* **Task material**
(* ===== verification/Rung.v ===== *)
(** * [pkg/rung/decide.go]: the wait-or-spend decision

    [Decide] is a pure function of [Input]: which rung the next attempt of a
    bead runs at, or that it waits, or that it must not run. *)

From S2P Require Import Prelude.
From S2P Require Import Float64.
From S2P Require Import GoTime.
From S2P Require Import GoStrings.
From S2P Require Import Gonkcfg.
From S2P Require Import Opercfg.
From S2P Require Import Budget.
From S2P Require Import Atags.
From S2P Require Import Spend.
From S2P Require Import RungOutcome.

(** ** Kinds and reasons *)

Inductive DecisionKind := Run | Defer | Deny.

Definition ReasonNotRegistered := "project-not-registered".
Definition ReasonDisabled := "disabled".
Definition ReasonInvalidConfig := "invalid-config".
Definition ReasonActionNotAllowed := "action-not-allowed".
Definition ReasonKeyMissing := "virtual-key-missing".
Definition ReasonQuietHours := "quiet-hours".
Definition ReasonSpendStale := "spend-data-stale".
Definition ReasonLadderExhausted := "ladder-exhausted".
Definition ReasonInfraRetriesExhausted := "infra-retries-exhausted".
Definition ReasonPerTaskTokensExhausted := "per-task-tokens-exhausted".
Definition ReasonMonthlyTokensExhausted := "monthly-tokens-exhausted".
Definition ReasonMonthlyCostExhausted := "monthly-cost-exhausted".
Definition ReasonCloudNotAllowed := "cloud-not-allowed".

(** ** Triggers *)

(** [(allowed, gated)]. *)
Definition ActionFor (eff : EffectiveCfg) (trigger : string) : bool * bool :=
  if String.eqb trigger TriggerIssueTriage || String.eqb trigger TriggerMentionReply
     || String.eqb trigger TriggerScaffold then (Triage (ec_Actions eff), true)
  else if String.eqb trigger TriggerPipelineDiagnosis then (Pipelines (ec_Actions eff), true)
  else if String.eqb trigger TriggerPipelineFix then (PipelineFixes (ec_Actions eff), true)
  else if String.eqb trigger TriggerIssueChange then (Features (ec_Actions eff), true)
  else if String.eqb trigger TriggerMRReview then (Reviews (ec_Actions eff), true)
  else if String.eqb trigger TriggerOnboarding then (true, false)
  else (false, true).

Definition LadderFloors : gmap string Z :=
  {[TriggerPipelineDiagnosis := 1; TriggerPipelineFix := 1; TriggerIssueChange := 1]}.

Definition LadderFloor (trigger : string) : Z := default 0 (LadderFloors !! trigger).

Definition FloorRetries : gmap string Z :=
  {[TriggerPipelineDiagnosis := 1; TriggerPipelineFix := 1; TriggerIssueChange := 1;
    TriggerMRReview := 1]}.

Definition FloorRetry (trigger : string) : Z := Z.max (default 0 (FloorRetries !! trigger)) 0.

Definition ReservationTTL (trigger : string) (base : Duration) (eff : EffectiveCfg) : Duration :=
  if String.eqb trigger TriggerIssueChange then
    wrap64 (base + Z.min (Z.max (ChangeVerifyTimeout (ec_Change eff)) 0) ChangeVerifyTimeoutCeiling)
  else if negb (String.eqb trigger TriggerPipelineFix) then base
  else wrap64 (base + Z.min (Z.max (FixVerifyTimeout (ec_PipelineFix eff)) 0) FixVerifyTimeoutCeiling).

Definition LadderFor (eff : EffectiveCfg) (trigger : string) : list string :=
  if negb (String.eqb trigger TriggerMRReview) then ec_Ladder eff
  else if String.eqb (ReviewRung (ec_Review eff)) "" then []
  else [ReviewRung (ec_Review eff)].

(** ** Whether a distinct model can review (ResolveReviewMerge) *)

Definition merge_status (eff : EffectiveCfg) (catalog : gmap string RungSpec)
    (have : ReviewMergeStatus) (authorTrigger : string) : ReviewMergeStatus :=
  if negb (String.eqb (Reason have) ReviewMergeModelsNotCompared)
  then mkReviewMergeStatus false (Reason have)
  else match catalog !! ReviewRung (ec_Review eff) with
  | None => mkReviewMergeStatus false ReviewMergeRungUnknown
  | Some reviewer =>
      let floor := LadderFloor authorTrigger in
      if Z.of_nat (length (ec_Ladder eff)) <=? floor
      then mkReviewMergeStatus false ReviewMergeNoAuthorRung
      else if existsb (λ r, match catalog !! r with
                            | Some spec => negb (String.eqb (Model spec) (Model reviewer))
                            | None => false
                            end) (drop (Z.to_nat floor) (ec_Ladder eff))
      then mkReviewMergeStatus true ""
      else mkReviewMergeStatus false ReviewMergeNoDistinctModel
  end.

Definition with_review (eff : EffectiveCfg) (r : EffectiveReview) : EffectiveCfg :=
  mkEffectiveCfg (ec_Enabled eff) (ec_DisabledReason eff) (ec_Actions eff) (ec_Schedule eff)
    (ec_Budget eff) (ec_Ladder eff) (ec_Continuity eff) (ec_LabelPrefix eff)
    (ec_RespondToMentions eff) (ec_CommitTrailers eff) (ec_IncludeUsage eff)
    (ec_PipelineFix eff) (ec_Change eff) r.

Definition ResolveReviewMerge (eff : EffectiveCfg) (catalog : gmap string RungSpec) : EffectiveCfg :=
  let r := ec_Review eff in
  with_review eff
    (mkEffectiveReview (ReviewTargets r) (ReviewRung r) (MaxNotes r) (MaxReviewsPerMR r)
       (merge_status eff catalog (PipelineFixMerge r) TriggerPipelineFix)
       (merge_status eff catalog (ChangeMerge r) TriggerIssueChange)).

(** ** Position on the ladder *)

Record Position := mkPosition {
  Floor_ : Z;
  Retries : Z;
  GateFailures : Z;
  RetriesUsed : Z;
  Climbs : Z;
  Index_ : Z;
}.

Definition LadderPosition (trigger : string) (prior : list Attempt) : Position :=
  let floor := LadderFloor trigger in
  let retries := FloorRetry trigger in
  let failures := Escalations prior in
  let used := Z.min failures retries in
  let climbs := failures - used in
  mkPosition floor retries failures used climbs (floor + climbs).

Definition FloorRetrying (p : Position) : bool := (0 <? RetriesUsed p) && (Climbs p =? 0).

Definition retryClause (p : Position) : string :=
  if Retries p =? 0 then ""
  else if FloorRetrying p then
    ", floor retry " +:+ itoa (RetriesUsed p) +:+ " of " +:+ itoa (Retries p)
      +:+ " (the same rung again, not an escalation)"
  else if 0 <? Climbs p then
    ", " +:+ itoa (RetriesUsed p) +:+ " of " +:+ itoa (Retries p) +:+ " floor retries used, then "
      +:+ itoa (Climbs p) +:+ " escalation(s)"
  else ", 0 of " +:+ itoa (Retries p) +:+ " floor retries used".

(** ** The decision *)

Record Input := mkInput {
  i_Effective : EffectiveCfg;
  i_Catalog : gmap string RungSpec;
  Registered : bool;
  Invalid : bool;
  InvalidDetail : string;
  KeyReady : bool;
  i_Trigger : string;
  i_CloudAllowed : bool;
  Prior : list Attempt;
  i_Spend : Budget.Spend;
  SpendAsOf : Time;
  Now : Time;
  i_Window : Window;
  i_QuietHours : option QuietHours;
  MaxSpendStale : Duration;
  KeyRetryBackoff : Duration;
  MaxInfraRetries : Z;
}.

(** What the detail text is made of. *)
Inductive Detail :=
| DNone
| DText (s : string)
| DDisabled (r : DisabledReason)
| DTrigger (trigger : string)
| DQuietUntil (e : Time)
| DNoReviewerRung
| DNoFloorRung (trigger : string) (floor rungs : Z)
| DExhaustedFrom (rungs : Z) (trigger : string) (floor failures : Z) (clause : string)
| DExhausted (rungs failures : Z)
| DUnknownRung (rung : string)
| DInfra (rung : string) (n : Z)
| DCloud (rung : string)
| DStale (age max : Duration)
| DTaskTokens (est : Z) (remain : TokenLimit)
| DMonthTokens (rung : string) (est : Z) (remain : TokenLimit)
| DMonthCost (rung : string) (est : float64) (remain : CostLimit)
| DChosen (rung : string) (pos rungs : Z) (trigger : string) (floor failures : Z) (clause : string).

Record Decision := mkDecision {
  d_Kind : DecisionKind;
  d_Rung : string;
  d_Model : string;
  d_Attempt : Z;
  d_Reason : string;
  d_Detail : Detail;
  d_RetryAfter : Time;
  d_MaxTurns : Z;
  d_Escalated : bool;
}.

Definition deny (in_ : Input) (reason : string) (detail : Detail) : Decision :=
  mkDecision Deny "" "" (Z.of_nat (length (Prior in_)) + 1) reason detail Time_zero 0 false.

Definition deferTo (in_ : Input) (reason : string) (detail : Detail) (until : Time) : Decision :=
  let until := if negb (After until (Now in_)) then Add (Now in_) (MaxSpendStale in_) else until in
  mkDecision Defer "" "" (Z.of_nat (length (Prior in_)) + 1) reason detail until 0 false.

(** Step 5: money. *)
Definition decide_money (in_ : Input) (ladder : list string) (pos : Position) (target : string)
    (spec : RungSpec) : Decision :=
  let special := (0 <? Floor_ pos) || (0 <? Retries pos) in
  let bud := FromEffective (ec_Budget (i_Effective in_)) in
  let rem := Remain bud (i_Spend in_) in
  let age := Sub (Now in_) (SpendAsOf in_) in
  if negb (AllUnlimited bud) && (MaxSpendStale in_ <? age) then
    deferTo in_ ReasonSpendStale (DStale age (MaxSpendStale in_))
      (Add (SpendAsOf in_) (MaxSpendStale in_))
  else if negb (FitsTaskTokens rem (EstTokens spec)) then
    deny in_ ReasonPerTaskTokensExhausted (DTaskTokens (EstTokens spec) (RemPerTaskTokens rem))
  else if negb (FitsMonthTokens rem (EstTokens spec)) then
    deferTo in_ ReasonMonthlyTokensExhausted
      (DMonthTokens target (EstTokens spec) (RemMonthlyTokens rem)) (End_ (i_Window in_))
  else if flt fzero (EstCostUSD spec) && negb (FitsCost rem (EstCostUSD spec)) then
    deferTo in_ ReasonMonthlyCostExhausted
      (DMonthCost target (EstCostUSD spec) (RemMonthlyCostUSD rem)) (End_ (i_Window in_))
  else
    mkDecision Run target (Model spec) (Z.of_nat (length (Prior in_)) + 1) ""
      (if special then DChosen target (Index_ pos + 1) (Z.of_nat (length ladder)) (i_Trigger in_)
                         (Floor_ pos + 1) (GateFailures pos) (retryClause pos)
       else DNone)
      Time_zero (EffectiveMaxTurns spec) (0 <? Climbs pos).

* **Exercise goal**
Select from the material above each line in which the string "have" appears, and list those lines.

* **Answer to this problem**
    (have : ReviewMergeStatus) (authorTrigger : string) : ReviewMergeStatus :=
  if negb (String.eqb (Reason have) ReviewMergeModelsNotCompared)
  then mkReviewMergeStatus false (Reason have)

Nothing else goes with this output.